National Humanities Medal
WHITE HOUSE CITATION
Colson Whitehead, for his truth-seeking as an American literary icon. With genre-defying craftsmanship and creativity, Colson Whitehead’s celebrated novels make real the African American journey through our Nation’s continued reckoning with the original sin of slavery and our ongoing march toward a more perfect Union.
“I was a shut-in kid and loved to read and watch sci-fi matinees on TV,” says Colson Whitehead of his early inspirations as a writer. “The switch for me was coming across Borges and Gabriel García Márquez as a senior in high school. These were highbrow writers, people who wrote literature and were using the same fantastic effects I loved in horror and science-fiction, but using it toward a different end.”

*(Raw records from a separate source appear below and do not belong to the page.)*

(* ===== verification/WatchMessage.v ===== *)
(** * The watch protocol: watch/message.go

    A message is a line with the command, a line with the sequence number, a
    line with the number of values, and one line per value. *)

From Stdlib Require Import ZArith Lia Ascii String.
From stdpp Require Import base numbers list strings.
From S2P Require Import Prelude GoStd.

Record WatchMessage := { Cmd : string; Seq : Z; Values : list string }.

#[global] Instance WatchMessage_eq_dec : EqDecision WatchMessage.
Proof. solve_decision. Defined.

(** The loop that reads [n] values.  Every value takes at least one byte, so
    the length of the input bounds the number of rounds. *)
Fixpoint read_values (fuel : nat) (n : Z) (r : bytes) : go (list string * bytes) :=
  if n <=? 0 then Ret ([], r)
  else match fuel with
       | O => Panic "out of fuel"
       | S fuel' =>
           '(value, r) ← ReadString nl r;
           '(values, r) ← read_values fuel' (n - 1) r;
           Ret (TrimNl value :: values, r)
       end.

Definition ReadWatchMessage (r : bytes) : go (WatchMessage * bytes) :=
  '(cmd, r) ← ReadString nl r;
  '(nStr, r) ← ReadString nl r;
  let seq := (Atoi (TrimNl nStr)).1 in
  '(nStr, r) ← ReadString nl r;
  let n := (Atoi (TrimNl nStr)).1 in
  '(values, r) ← read_values (S (length r)) n r;
  Ret ({| Cmd := TrimSpace cmd; Seq := seq; Values := values |}, r).

(** A bufio.Writer: the bytes written so far, and the error of the connection
    below, which every later write returns. *)
Record Writer := { out : bytes; broken : option go_error }.

Definition WriteString (w : Writer) (s : string) : go Writer :=
  match broken w with
  | Some e => Err e
  | None => Ret {| out := out w ++ to_bytes s; broken := None |}
  end.

(** fmt.Sprintf("%v\n", s) *)
Definition line (s : string) : string := s +:+ String nl "".

Fixpoint write_values (w : Writer) (vs : list string) : go Writer :=
  match vs with
  | [] => Ret w
  | v :: vs' => w ← WriteString w (line v); write_values w vs'
  end.

Definition WriteWatchMessage (w : Writer) (message : WatchMessage) : go Writer :=
  w ← WriteString w (line (Cmd message));
  w ← WriteString w (line (Itoa (Seq message)));
  w ← WriteString w (line (Itoa (Z.of_nat (length (Values message)))));
  write_values w (Values message).

(** ** Lemmas *)

(** The bytes of a message. *)
Definition line_bytes (s : string) : bytes := to_bytes s ++ [nl].
Definition encode (m : WatchMessage) : bytes :=
  line_bytes (Cmd m) ++ line_bytes (Itoa (Seq m)) ++
  line_bytes (Itoa (Z.of_nat (length (Values m)))) ++ (Values m ≫= line_bytes).

Lemma to_bytes_line s : to_bytes (line s) = line_bytes s.
Proof. apply to_bytes_app. Qed.

Lemma write_values_ok w vs : broken w = None ->
  write_values w vs = Ret {| out := out w ++ (vs ≫= line_bytes); broken := None |}.
Proof.
  revert w; induction vs as [|v vs IH]; intros [o b] Hb; simpl in Hb; subst b; simpl.
  - by rewrite app_nil_r.
  - unfold WriteString; cbn [broken out mbind go_bind]. rewrite IH by done. simpl.
    by rewrite to_bytes_line, <- app_assoc.
Qed.

Lemma WriteWatchMessage_encode w m : broken w = None ->
  WriteWatchMessage w m = Ret {| out := out w ++ encode m; broken := None |}.
Proof.
  destruct w as [o b]; simpl; intros ->. unfold WriteWatchMessage, WriteString, encode.
  cbn [broken out mbind go_bind]. rewrite write_values_ok by done. simpl.
  by rewrite !to_bytes_line, <- !app_assoc.
Qed.

(** A message that survives the wire: no newline anywhere, a command without
    white space at its ends, and numbers of Go's int. *)
Definition msg_ok (m : WatchMessage) : Prop :=
  no_nl (Cmd m) /\ trimmed (Cmd m) /\ in_s 64 (Seq m) /\
  Forall no_nl (Values m) /\ Z.of_nat (length (Values m)) < 2 ^ 63.
#[global] Instance msg_ok_dec m : Decision (msg_ok m).
Proof. unfold msg_ok, no_nl. apply _. Defined.

Lemma ReadString_line_bytes s r :
  no_nl s -> ReadString nl (line_bytes s ++ r) = Ret (line s, r).
Proof. intros H. unfold line_bytes. rewrite <- app_assoc. by apply ReadString_line. Qed.

Lemma read_values_line_bytes vs r fuel n :
  Forall no_nl vs -> n = Z.of_nat (length vs) -> (length (vs ≫= line_bytes) <= fuel)%nat ->
  read_values fuel n ((vs ≫= line_bytes) ++ r) = Ret (vs, r).
Proof.
  intros Hvs. revert fuel n. induction Hvs as [|v vs Hv _ IH]; intros fuel n -> Hf.
  - destruct fuel; done.
  - change ((v :: vs) ≫= line_bytes) with (line_bytes v ++ (vs ≫= line_bytes)) in *.
    rewrite length_app in Hf.
    assert (0 < length (line_bytes v))%nat by (unfold line_bytes; rewrite length_app; simpl; lia).
    destruct fuel as [|fuel]; [lia|]. cbn [read_values].
    destruct (Z.leb_spec (Z.of_nat (length (v :: vs))) 0); [simpl in *; lia|].
    rewrite <- app_assoc, ReadString_line_bytes by done. cbn [mbind go_bind].
    rewrite IH by (cbn [length]; lia). cbn [mbind go_bind].
    unfold line. by rewrite TrimNl_line.
Qed.

Lemma read_values_no_panic fuel n r s : (length r < fuel)%nat -> read_values fuel n r <> Panic s.
Proof.
  revert n r; induction fuel as [|fuel IH]; intros n r Hr; [lia|]. cbn [read_values].
  destruct (n <=? 0); [done|].
  destruct (ReadString nl r) as [[v r']|e|w] eqn:E; cbn [mbind go_bind]; [|done|].
  - apply ReadString_shorter in E. destruct (read_values fuel (n - 1) r') as [[]| |] eqn:E'; try done.
    intros [= ->]. eapply IH; [|exact E']. lia.
  - by apply ReadString_no_panic in E.
Qed.

(** One line of a truncated message: the reader reports the end of the stream,
    or the line is complete. *)
Lemma prefix_line p s t :
  no_nl s -> p `prefix_of` line_bytes s ++ t ->
  ReadString nl p = Err EOF \/ exists p', p = line_bytes s ++ p' /\ p' `prefix_of` t.
Proof.
  intros Hs [q Hq]. unfold line_bytes in *. rewrite <- app_assoc in Hq. simpl in Hq.
  destruct (decide (length p <= length (to_bytes s))%nat) as [Hle|Hgt].
  - left. apply ReadString_eof. pose proof (f_equal (take (length p)) Hq) as Hp.
    rewrite take_app_length, take_app_le in Hp by done. rewrite <- Hp. by apply Forall_take.
  - right. exists (drop (S (length (to_bytes s))) p).
    assert (Hp : p = take (S (length (to_bytes s))) p ++ drop (S (length (to_bytes s))) p)
      by (by rewrite take_drop).
    pose proof (f_equal (take (S (length (to_bytes s)))) Hq) as Hq1.
    rewrite (take_app_le p), (cons_middle nl (to_bytes s) t), (app_assoc (to_bytes s) [nl] t),
      (take_app_le (to_bytes s ++ [nl])), (take_ge (to_bytes s ++ [nl])) in Hq1
      by (rewrite ?length_app; simpl; lia).
    split; [by rewrite Hq1, take_drop|].
    exists q. apply (app_inv_head (to_bytes s ++ [nl])).
    rewrite <- app_assoc. simpl. rewrite Hq, Hq1, app_assoc, take_drop. done.
Qed.

Lemma ReadWatchMessage_encode m r : msg_ok m -> ReadWatchMessage (encode m ++ r) = Ret (m, r).
Proof.
  intros (Hc & Ht & Hs & Hv & Hl). unfold ReadWatchMessage, encode. rewrite <- !app_assoc.
  rewrite ReadString_line_bytes by done. cbn [mbind go_bind].
  rewrite ReadString_line_bytes by apply Itoa_no_nl. cbn [mbind go_bind].
  rewrite ReadString_line_bytes by apply Itoa_no_nl. cbn [mbind go_bind].
  unfold line. rewrite !TrimNl_line by apply Itoa_no_nl.
  rewrite !Atoi_Itoa by (done || (split; lia)). cbn [fst].
  rewrite read_values_line_bytes by (done || (rewrite length_app; lia)). cbn [mbind go_bind].
  rewrite TrimSpace_line by done. by destruct m.
Qed.

Lemma read_values_prefix vs p fuel n :
  Forall no_nl vs -> n = Z.of_nat (length vs) -> (length p < fuel)%nat ->
  p `prefix_of` (vs ≫= line_bytes) -> p <> (vs ≫= line_bytes) ->
  read_values fuel n p = Err EOF.
Proof.
  intros Hvs. revert p fuel n. induction Hvs as [|v vs Hv _ IH]; intros p fuel n -> Hf Hp Hne.
  - by apply prefix_nil_inv in Hp.
  - change ((v :: vs) ≫= line_bytes) with (line_bytes v ++ (vs ≫= line_bytes)) in *.
    destruct fuel as [|fuel]; [lia|]. cbn [read_values].
    destruct (Z.leb_spec (Z.of_nat (length (v :: vs))) 0); [simpl in *; lia|].
    destruct (prefix_line _ _ _ Hv Hp) as [E|(p' & -> & Hp')]; [by rewrite E|].
    rewrite ReadString_line_bytes by done. cbn [mbind go_bind].
    assert (0 < length (line_bytes v))%nat by (unfold line_bytes; rewrite length_app; simpl; lia).
    rewrite length_app in Hf. rewrite IH; [done|cbn [length]; lia|lia|done|by intros ->].
Qed.

(** Read [k] messages, one after the other. *)
Fixpoint read_messages (k : nat) (r : bytes) : go (list WatchMessage * bytes) :=
  match k with
  | O => Ret ([], r)
  | S k' => '(m, r) ← ReadWatchMessage r; '(ms, r) ← read_messages k' r; Ret (m :: ms, r)
  end.

(** C21. Round trip on a stream: the messages written one after the other by
    WriteWatchMessage are read back one after the other by ReadWatchMessage, and
    the bytes that follow stay in the reader. *)
Theorem watch_message_roundtrip (ms : list WatchMessage) (w : Writer) (rest : bytes)
    (Hok : Forall msg_ok ms) (Hw : broken w = None) :
  exists bs,
    fold_left (fun gw m => w ← gw; WriteWatchMessage w m) ms (Ret w)
      = Ret {| out := out w ++ bs; broken := None |} /\
    read_messages (length ms) (bs ++ rest) = Ret (ms, rest).
Proof.
  revert w Hw. induction Hok as [|m ms Hm _ IH]; intros w Hw.
  - exists []. rewrite app_nil_r. destruct w; simpl in *. by subst.
  - simpl. rewrite WriteWatchMessage_encode by done.
    destruct (IH {| out := out w ++ encode m; broken := None |} eq_refl) as (bs & -> & Hr).
    exists (encode m ++ bs). simpl. split; [by rewrite app_assoc|].
    rewrite <- app_assoc, ReadWatchMessage_encode by done. simpl. by rewrite Hr.
Qed.

(** A message cut off anywhere before its end is never taken for a
    message: ReadWatchMessage returns io.EOF.  And on any input at all the reader
    returns a message or an error: it never panics. *)
Lemma watch_message_truncated (m : WatchMessage) (p r : bytes) (s : string)
    (Hok : msg_ok m) (Hp : p `prefix_of` encode m) (Hne : p <> encode m) :
  ReadWatchMessage p = Err EOF /\ ReadWatchMessage r <> Panic s.
Proof.
  split.
  - destruct Hok as (Hc & Ht & Hs & Hv & Hl). unfold ReadWatchMessage, encode in *.
    destruct (prefix_line _ _ _ Hc Hp) as [E|(p1 & -> & Hp1)]; [by rewrite E|].
    rewrite ReadString_line_bytes by done. cbn [mbind go_bind].
    destruct (prefix_line _ _ _ (Itoa_no_nl _) Hp1) as [E|(p2 & -> & Hp2)]; [by rewrite E|].
    rewrite ReadString_line_bytes by apply Itoa_no_nl. cbn [mbind go_bind].
    destruct (prefix_line _ _ _ (Itoa_no_nl _) Hp2) as [E|(p3 & -> & Hp3)]; [by rewrite E|].
    rewrite ReadString_line_bytes by apply Itoa_no_nl. cbn [mbind go_bind].
    unfold line. rewrite !TrimNl_line, !Atoi_Itoa by (apply Itoa_no_nl || done || (split; lia)).
    rewrite (read_values_prefix (Values m)); [done|done|done|lia|done|].
    intros ->. by apply Hne.
  - unfold ReadWatchMessage.
    destruct (ReadString nl r) as [[c r1]|e1|w1] eqn:E1; [|done|by apply ReadString_no_panic in E1].
    cbn [mbind go_bind].
    destruct (ReadString nl r1) as [[n1 r2]|e2|w2] eqn:E2; [|done|by apply ReadString_no_panic in E2].
    cbn [mbind go_bind].
    destruct (ReadString nl r2) as [[n2 r3]|e3|w3] eqn:E3; [|done|by apply ReadString_no_panic in E3].
    cbn [mbind go_bind].
    destruct (read_values _ _ _) as [[vs r4]|e4|w4] eqn:E4; [done|done|].
    by apply read_values_no_panic in E4; [|lia].
Qed.

(** Values are not escaped: a newline inside a value ends it, and the rest
    of the value is left in the stream, where the next ReadWatchMessage takes it
    for the beginning of a message. *)
Lemma watch_message_newline_desync (cmd v1 v2 : string) (seq : Z) (rest : bytes)
    (Hcmd : no_nl cmd /\ trimmed cmd) (Hv : no_nl v1) (Hseq : in_s 64 seq) :
  ReadWatchMessage (encode {| Cmd := cmd; Seq := seq; Values := [v1 +:+ String nl v2] |} ++ rest)
  = Ret ({| Cmd := cmd; Seq := seq; Values := [v1] |}, line_bytes v2 ++ rest).
Proof.
  assert (E : encode {| Cmd := cmd; Seq := seq; Values := [v1 +:+ String nl v2] |} ++ rest
            = encode {| Cmd := cmd; Seq := seq; Values := [v1] |} ++ (line_bytes v2 ++ rest)).
  { unfold encode; simpl. unfold line_bytes. rewrite to_bytes_app. simpl.
    rewrite <- !app_assoc. simpl. rewrite <- ?app_assoc. simpl. by rewrite <- (app_assoc (to_bytes v2)). }
  rewrite E. apply ReadWatchMessage_encode. destruct Hcmd. unfold msg_ok; simpl.
  splits; try done. by constructor.
Qed.

Definition sample_msg : WatchMessage :=
  {| Cmd := "hset"; Seq := 7; Values := ["node:a"; "port"; ""] |}.

Lemma watch_message_roundtrip_witness : exists bs,
  fold_left (fun gw m => w ← gw; WriteWatchMessage w m) [sample_msg; sample_msg]
    (Ret {| out := []; broken := None |}) = Ret {| out := [] ++ bs; broken := None |} /\
  read_messages 2 (bs ++ []) = Ret ([sample_msg; sample_msg], []).
Proof.
  apply (watch_message_roundtrip [sample_msg; sample_msg] {| out := []; broken := None |} []).
  - apply (bool_decide_unpack _). vm_compute. exact I.
  - reflexivity.
Defined.

Lemma watch_message_truncated_witness :
  ReadWatchMessage (to_bytes "hset") = Err EOF /\ ReadWatchMessage [] <> Panic "".
Proof.
  apply (watch_message_truncated sample_msg).
  - apply (bool_decide_unpack _). vm_compute. exact I.
  - exists (drop 4 (encode sample_msg)). reflexivity.
  - discriminate.
Defined.

Lemma watch_message_newline_desync_witness :
  ReadWatchMessage (encode {| Cmd := "hset"; Seq := 1; Values := ["a" +:+ String nl "b"] |} ++ [])
  = Ret ({| Cmd := "hset"; Seq := 1; Values := ["a"] |}, line_bytes "b" ++ []).
Proof.
  apply (watch_message_newline_desync "hset" "a" "b" 1 []).
  - split; apply (bool_decide_unpack _); vm_compute; exact I.
  - apply (bool_decide_unpack _). vm_compute. exact I.
  - split; reflexivity || lia.
Defined.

From those origins, Whitehead has stretched the boundaries of literary fiction. His work blends high and low, past and present, the wildly speculative and the bone-deep realities of race and class in America. Since his debut novel, 1999’s The Intuitionist, he’s populated his work with zombies and bank robbers, contemplated the social implications of postage stamps and adhesive bandages, explored his native New York and the deep South, satirized our cultural norms, and soberly critiqued the country’s legacy of slavery and Jim Crow.
In the process, Whitehead has become one of the country’s most acclaimed writers. He’s won the Pulitzer Prize for fiction twice, first for his 2016 novel, The Underground Railroad, which follows a slave named Cora as she escapes a Georgia plantation via the railroad of the title (which Whitehead imagines as an actual railway). The novel received the National Book Award in fiction, and Whitehead received another Pulitzer for 2019’s The Nickel Boys, drawn from a true story about a Jim Crow-era Florida reformatory that subjected young Black men to violent abuse.
With every book, Whitehead has sought to reinvent and question genre conventions. “It keeps it challenging and interesting,” he says. “I like seeing what I like in those conventions and which ones I want to throw out. Why should zombies walk fast, or slow—which one’s scarier? I can delete it, or subvert it, and just find a way that’s interesting to me.”
Whitehead was born in 1969 and raised in New York City, returning there after graduating from Harvard. (His 2003 nonfiction book, The Colossus of New York, is a tribute to the city.) Though he’s addressed slavery and racism more overtly in recent years—his 2021 novel, Harlem Shuffle, turns on a 1964 race riot in the Upper Manhattan neighborhood—those subjects have been germinating for much of his career.
“There’s something about the tragedy of slavery that made it seem sort of radioactive—I had the idea [for The Underground Railroad] in 2000, but I didn’t feel like I was mature enough to write about it, or a good enough writer,” he says. “Whereas my earlier books deal with race in a serious way, there was also room for humor. I definitely didn’t feel like there was a place for joking in the way I was writing about it in The Underground Railroad.”
Whitehead professes skepticism about the power of an individual work of fiction to move society. Counting off works he feels have done so, he requires only two fingers: Harriet Beecher Stowe’s abolitionist classic, Uncle Tom’s Cabin, and Upton Sinclair’s slaughterhouse exposé, The Jungle. But, “obviously poetry, novels, music, film, and sculpture move the soul and transform us on an individual level,” he says. “And when such a work transforms you, it ends up transforming the world, because you are the agent of that piece of art.”
The evidence of that, he says, is in the diversity of experience the humanities now explore. “There’s a new generation of people in their twenties and thirties who’ve grown up in a world where African American studies is a fact in the academy,” he says. “They’re being introduced to Toni Morrison, they’re being introduced to a more truthful encounter with slavery and American history in a way that was not possible 60 years ago.”
Maintaining that progress, though, demands diligence. “We come out of moments of censorship and attacks on progressive values, but it’s hard,” he says. “I feel all of our advances are very fragile, and they need to be protected.”
For his part, he says, his best contribution is to simply continue making art. His next book, the forthcoming Crook Manifesto, is a sequel to Harlem Shuffle, moving the story into the ’70s. Whether a story about race in the past can change the future is out of his hands. “My work is my engagement,” he says. “And I’m pretty busy enough with that.”